WHAT TO PRODUCE: Reproduce the entries shown below only from the line with "fe_invert : fe -> fe;" down to the line with "ed25519_pubkey =? 32)) InvalidArgument;", keeping both end lines and copying each one exactly.

INFORMATION:

● ● ● ● ● ● ●

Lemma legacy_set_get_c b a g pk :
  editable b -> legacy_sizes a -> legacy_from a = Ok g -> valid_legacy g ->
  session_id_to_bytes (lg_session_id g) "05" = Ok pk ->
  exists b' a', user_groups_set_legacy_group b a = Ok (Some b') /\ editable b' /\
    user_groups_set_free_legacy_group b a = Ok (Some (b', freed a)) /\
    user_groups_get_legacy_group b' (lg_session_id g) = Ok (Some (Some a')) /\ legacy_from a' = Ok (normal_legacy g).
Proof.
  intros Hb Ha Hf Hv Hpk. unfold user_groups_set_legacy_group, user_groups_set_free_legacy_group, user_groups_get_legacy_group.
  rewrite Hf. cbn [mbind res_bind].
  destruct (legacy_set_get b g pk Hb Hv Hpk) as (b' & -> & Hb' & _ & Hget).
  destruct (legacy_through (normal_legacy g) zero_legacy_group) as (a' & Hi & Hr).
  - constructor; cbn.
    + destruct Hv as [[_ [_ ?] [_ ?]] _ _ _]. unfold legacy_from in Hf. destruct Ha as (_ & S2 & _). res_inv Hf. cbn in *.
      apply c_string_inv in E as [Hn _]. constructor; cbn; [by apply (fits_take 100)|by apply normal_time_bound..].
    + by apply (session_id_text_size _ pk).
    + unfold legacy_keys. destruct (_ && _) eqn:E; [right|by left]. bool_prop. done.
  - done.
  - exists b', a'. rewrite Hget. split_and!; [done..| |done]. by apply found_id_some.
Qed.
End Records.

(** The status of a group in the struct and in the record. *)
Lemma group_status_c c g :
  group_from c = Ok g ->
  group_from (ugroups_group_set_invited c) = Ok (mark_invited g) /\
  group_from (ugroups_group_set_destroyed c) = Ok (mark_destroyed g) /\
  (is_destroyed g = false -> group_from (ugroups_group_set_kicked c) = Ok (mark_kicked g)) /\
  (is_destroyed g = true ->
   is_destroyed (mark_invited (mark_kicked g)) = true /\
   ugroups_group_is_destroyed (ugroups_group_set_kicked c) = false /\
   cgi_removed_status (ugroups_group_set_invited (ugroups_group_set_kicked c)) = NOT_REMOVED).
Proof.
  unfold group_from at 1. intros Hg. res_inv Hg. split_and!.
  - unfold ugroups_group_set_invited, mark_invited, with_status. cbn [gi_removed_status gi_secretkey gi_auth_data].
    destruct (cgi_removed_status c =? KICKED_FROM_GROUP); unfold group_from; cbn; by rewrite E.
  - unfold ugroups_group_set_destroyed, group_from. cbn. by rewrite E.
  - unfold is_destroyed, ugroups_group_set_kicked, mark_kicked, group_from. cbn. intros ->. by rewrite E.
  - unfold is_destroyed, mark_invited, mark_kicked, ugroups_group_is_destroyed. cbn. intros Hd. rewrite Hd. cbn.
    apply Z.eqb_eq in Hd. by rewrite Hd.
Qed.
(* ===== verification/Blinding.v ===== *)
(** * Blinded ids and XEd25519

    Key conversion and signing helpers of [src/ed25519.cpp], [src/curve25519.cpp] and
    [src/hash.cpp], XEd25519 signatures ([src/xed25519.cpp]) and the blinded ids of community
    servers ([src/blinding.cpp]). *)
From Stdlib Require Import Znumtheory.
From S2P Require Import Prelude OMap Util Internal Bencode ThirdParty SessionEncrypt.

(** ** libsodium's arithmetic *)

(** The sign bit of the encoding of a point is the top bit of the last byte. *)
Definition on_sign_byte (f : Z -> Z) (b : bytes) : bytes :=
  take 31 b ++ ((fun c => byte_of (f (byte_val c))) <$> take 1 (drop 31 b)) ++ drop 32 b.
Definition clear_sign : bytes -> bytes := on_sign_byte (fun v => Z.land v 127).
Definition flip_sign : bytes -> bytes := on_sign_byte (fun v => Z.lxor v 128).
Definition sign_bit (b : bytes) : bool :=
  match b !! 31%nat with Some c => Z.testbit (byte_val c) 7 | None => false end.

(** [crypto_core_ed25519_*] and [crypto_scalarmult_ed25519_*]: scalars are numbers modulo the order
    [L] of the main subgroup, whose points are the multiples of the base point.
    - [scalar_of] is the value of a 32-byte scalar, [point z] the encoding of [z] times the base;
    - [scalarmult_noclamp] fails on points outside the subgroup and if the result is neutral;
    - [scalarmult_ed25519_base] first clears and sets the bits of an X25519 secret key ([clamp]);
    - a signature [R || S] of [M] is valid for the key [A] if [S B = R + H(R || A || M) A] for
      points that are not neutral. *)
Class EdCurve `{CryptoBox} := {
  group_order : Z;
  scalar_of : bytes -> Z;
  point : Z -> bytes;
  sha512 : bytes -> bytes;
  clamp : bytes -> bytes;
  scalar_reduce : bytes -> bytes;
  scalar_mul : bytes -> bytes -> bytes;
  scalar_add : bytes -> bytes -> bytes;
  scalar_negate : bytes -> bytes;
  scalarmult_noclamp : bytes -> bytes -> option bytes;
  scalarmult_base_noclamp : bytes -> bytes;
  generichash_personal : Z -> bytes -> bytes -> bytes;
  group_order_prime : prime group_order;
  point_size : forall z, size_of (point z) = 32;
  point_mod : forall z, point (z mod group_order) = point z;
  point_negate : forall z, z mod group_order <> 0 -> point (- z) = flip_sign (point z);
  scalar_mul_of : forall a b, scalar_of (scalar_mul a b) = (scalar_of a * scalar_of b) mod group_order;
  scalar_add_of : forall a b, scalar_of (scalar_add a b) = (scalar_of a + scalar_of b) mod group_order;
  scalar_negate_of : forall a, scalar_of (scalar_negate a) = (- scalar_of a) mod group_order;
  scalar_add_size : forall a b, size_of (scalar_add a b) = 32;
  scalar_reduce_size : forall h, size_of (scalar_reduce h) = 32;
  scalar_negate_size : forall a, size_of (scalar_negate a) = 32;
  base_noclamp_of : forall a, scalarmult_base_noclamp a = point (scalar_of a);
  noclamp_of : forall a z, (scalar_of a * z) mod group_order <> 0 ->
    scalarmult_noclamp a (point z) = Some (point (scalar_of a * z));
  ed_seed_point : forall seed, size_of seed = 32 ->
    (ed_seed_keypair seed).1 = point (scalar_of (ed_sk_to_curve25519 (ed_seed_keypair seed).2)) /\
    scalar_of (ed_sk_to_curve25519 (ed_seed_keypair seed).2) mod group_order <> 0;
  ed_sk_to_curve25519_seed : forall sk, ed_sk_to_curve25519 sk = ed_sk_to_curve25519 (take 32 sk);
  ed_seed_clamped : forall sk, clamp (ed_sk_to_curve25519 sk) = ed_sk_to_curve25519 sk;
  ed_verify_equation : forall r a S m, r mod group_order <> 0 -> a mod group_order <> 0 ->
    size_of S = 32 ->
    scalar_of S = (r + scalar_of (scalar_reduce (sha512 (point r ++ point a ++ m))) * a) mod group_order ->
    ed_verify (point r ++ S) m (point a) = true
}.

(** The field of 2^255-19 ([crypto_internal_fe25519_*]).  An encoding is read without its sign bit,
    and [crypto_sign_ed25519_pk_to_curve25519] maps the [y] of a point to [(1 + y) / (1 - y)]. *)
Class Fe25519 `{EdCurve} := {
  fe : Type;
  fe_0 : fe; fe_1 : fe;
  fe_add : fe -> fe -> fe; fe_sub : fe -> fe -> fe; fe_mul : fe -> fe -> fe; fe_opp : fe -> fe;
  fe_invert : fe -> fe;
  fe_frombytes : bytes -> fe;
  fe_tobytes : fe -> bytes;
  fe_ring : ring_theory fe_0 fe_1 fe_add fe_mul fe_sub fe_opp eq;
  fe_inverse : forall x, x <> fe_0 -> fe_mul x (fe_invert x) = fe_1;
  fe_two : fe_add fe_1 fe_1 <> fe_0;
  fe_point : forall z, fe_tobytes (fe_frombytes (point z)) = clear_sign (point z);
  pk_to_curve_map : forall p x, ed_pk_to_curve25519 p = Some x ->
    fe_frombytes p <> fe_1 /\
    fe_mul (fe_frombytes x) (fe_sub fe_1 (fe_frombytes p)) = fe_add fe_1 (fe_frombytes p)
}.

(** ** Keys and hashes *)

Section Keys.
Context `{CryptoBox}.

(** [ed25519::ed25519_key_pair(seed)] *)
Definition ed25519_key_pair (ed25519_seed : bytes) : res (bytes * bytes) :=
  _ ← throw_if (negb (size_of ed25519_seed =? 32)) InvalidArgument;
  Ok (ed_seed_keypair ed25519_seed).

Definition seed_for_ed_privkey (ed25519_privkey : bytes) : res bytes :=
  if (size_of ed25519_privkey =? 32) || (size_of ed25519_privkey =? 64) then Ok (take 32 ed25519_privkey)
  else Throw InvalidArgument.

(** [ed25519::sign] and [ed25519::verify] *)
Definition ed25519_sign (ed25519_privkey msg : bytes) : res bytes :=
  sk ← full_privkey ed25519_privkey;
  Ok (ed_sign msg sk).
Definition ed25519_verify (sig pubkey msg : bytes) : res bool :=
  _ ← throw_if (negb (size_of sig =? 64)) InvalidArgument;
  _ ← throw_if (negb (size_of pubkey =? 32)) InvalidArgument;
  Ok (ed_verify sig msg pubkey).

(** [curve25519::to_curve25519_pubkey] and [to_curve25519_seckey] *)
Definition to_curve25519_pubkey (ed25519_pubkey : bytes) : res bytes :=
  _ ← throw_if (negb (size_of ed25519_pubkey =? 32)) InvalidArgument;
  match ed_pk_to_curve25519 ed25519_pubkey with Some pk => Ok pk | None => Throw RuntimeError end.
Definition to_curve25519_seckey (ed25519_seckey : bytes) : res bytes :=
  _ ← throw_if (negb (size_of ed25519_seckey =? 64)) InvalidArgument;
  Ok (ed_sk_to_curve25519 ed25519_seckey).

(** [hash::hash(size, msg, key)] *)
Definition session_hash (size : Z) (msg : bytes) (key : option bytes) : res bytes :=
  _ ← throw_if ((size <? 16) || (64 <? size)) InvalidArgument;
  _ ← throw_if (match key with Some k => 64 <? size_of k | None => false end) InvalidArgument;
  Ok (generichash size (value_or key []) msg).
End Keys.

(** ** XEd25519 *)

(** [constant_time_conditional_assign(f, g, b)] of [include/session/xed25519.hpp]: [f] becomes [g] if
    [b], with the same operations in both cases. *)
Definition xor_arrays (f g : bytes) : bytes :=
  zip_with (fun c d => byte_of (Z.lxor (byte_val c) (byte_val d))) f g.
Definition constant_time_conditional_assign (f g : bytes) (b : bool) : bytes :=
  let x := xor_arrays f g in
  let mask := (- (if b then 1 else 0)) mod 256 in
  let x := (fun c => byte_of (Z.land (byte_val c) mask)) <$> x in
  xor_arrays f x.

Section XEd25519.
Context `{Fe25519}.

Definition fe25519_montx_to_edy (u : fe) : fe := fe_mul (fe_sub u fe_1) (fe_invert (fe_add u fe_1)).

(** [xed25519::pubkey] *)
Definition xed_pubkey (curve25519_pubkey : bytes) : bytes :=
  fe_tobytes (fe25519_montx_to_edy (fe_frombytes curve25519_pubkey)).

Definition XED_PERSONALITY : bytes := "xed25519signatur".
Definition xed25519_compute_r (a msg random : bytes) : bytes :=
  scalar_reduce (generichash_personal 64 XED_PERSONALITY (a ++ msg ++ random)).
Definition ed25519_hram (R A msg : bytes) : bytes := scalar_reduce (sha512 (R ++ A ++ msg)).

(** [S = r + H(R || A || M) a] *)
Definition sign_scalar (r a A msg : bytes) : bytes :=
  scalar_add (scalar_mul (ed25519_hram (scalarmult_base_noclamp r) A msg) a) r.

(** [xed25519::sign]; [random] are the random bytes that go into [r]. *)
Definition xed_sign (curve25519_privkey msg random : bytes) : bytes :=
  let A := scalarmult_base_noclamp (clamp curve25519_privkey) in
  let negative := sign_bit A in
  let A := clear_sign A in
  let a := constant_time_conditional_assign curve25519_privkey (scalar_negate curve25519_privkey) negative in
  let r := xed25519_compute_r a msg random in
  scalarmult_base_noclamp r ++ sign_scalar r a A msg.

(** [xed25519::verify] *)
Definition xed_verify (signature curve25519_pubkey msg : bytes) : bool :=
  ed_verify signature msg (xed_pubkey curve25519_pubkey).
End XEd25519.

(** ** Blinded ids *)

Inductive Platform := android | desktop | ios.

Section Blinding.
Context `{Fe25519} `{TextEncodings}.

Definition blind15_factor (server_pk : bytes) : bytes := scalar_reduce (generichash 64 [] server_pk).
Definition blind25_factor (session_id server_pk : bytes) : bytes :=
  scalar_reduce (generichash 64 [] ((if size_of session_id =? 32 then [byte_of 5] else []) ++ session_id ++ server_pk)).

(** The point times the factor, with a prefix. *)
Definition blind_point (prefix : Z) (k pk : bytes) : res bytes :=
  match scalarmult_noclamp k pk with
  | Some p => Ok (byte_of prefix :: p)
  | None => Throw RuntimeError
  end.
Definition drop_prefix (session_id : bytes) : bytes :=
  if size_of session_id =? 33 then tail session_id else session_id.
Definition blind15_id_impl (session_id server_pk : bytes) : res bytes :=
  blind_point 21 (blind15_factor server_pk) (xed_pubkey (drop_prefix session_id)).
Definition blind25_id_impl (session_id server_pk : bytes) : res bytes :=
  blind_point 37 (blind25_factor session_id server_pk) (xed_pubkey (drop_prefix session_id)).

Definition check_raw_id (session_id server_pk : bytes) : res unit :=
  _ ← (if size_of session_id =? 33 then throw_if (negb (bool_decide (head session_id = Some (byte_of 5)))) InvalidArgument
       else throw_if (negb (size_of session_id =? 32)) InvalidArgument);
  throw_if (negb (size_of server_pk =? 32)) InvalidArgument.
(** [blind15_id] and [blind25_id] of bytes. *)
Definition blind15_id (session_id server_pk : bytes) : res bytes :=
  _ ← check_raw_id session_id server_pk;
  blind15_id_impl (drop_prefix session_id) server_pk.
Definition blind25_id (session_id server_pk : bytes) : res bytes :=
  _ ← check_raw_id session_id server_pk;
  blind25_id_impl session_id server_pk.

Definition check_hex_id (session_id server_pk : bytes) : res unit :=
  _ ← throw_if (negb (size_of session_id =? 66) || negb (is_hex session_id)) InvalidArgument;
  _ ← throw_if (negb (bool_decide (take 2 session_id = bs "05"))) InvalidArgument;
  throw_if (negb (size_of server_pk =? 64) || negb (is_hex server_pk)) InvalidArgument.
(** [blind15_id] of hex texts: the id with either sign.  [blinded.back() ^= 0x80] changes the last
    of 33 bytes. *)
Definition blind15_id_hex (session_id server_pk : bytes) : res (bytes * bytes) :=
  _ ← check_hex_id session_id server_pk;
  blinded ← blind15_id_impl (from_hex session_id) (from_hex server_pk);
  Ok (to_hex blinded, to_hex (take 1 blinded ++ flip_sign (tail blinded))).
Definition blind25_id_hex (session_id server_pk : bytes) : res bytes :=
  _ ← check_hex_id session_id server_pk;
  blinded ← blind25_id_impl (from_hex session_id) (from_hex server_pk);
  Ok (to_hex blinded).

● ● ● ● ● ● ●

TASK SOLUTION:
  fe_invert : fe -> fe;
  fe_frombytes : bytes -> fe;
  fe_tobytes : fe -> bytes;
  fe_ring : ring_theory fe_0 fe_1 fe_add fe_mul fe_sub fe_opp eq;
  fe_inverse : forall x, x <> fe_0 -> fe_mul x (fe_invert x) = fe_1;
  fe_two : fe_add fe_1 fe_1 <> fe_0;
  fe_point : forall z, fe_tobytes (fe_frombytes (point z)) = clear_sign (point z);
  pk_to_curve_map : forall p x, ed_pk_to_curve25519 p = Some x ->
    fe_frombytes p <> fe_1 /\
    fe_mul (fe_frombytes x) (fe_sub fe_1 (fe_frombytes p)) = fe_add fe_1 (fe_frombytes p)
}.

(** ** Keys and hashes *)

Section Keys.
Context `{CryptoBox}.

(** [ed25519::ed25519_key_pair(seed)] *)
Definition ed25519_key_pair (ed25519_seed : bytes) : res (bytes * bytes) :=
  _ ← throw_if (negb (size_of ed25519_seed =? 32)) InvalidArgument;
  Ok (ed_seed_keypair ed25519_seed).

Definition seed_for_ed_privkey (ed25519_privkey : bytes) : res bytes :=
  if (size_of ed25519_privkey =? 32) || (size_of ed25519_privkey =? 64) then Ok (take 32 ed25519_privkey)
  else Throw InvalidArgument.

(** [ed25519::sign] and [ed25519::verify] *)
Definition ed25519_sign (ed25519_privkey msg : bytes) : res bytes :=
  sk ← full_privkey ed25519_privkey;
  Ok (ed_sign msg sk).
Definition ed25519_verify (sig pubkey msg : bytes) : res bool :=
  _ ← throw_if (negb (size_of sig =? 64)) InvalidArgument;
  _ ← throw_if (negb (size_of pubkey =? 32)) InvalidArgument;
  Ok (ed_verify sig msg pubkey).

(** [curve25519::to_curve25519_pubkey] and [to_curve25519_seckey] *)
Definition to_curve25519_pubkey (ed25519_pubkey : bytes) : res bytes :=
  _ ← throw_if (negb (size_of ed25519_pubkey =? 32)) InvalidArgument;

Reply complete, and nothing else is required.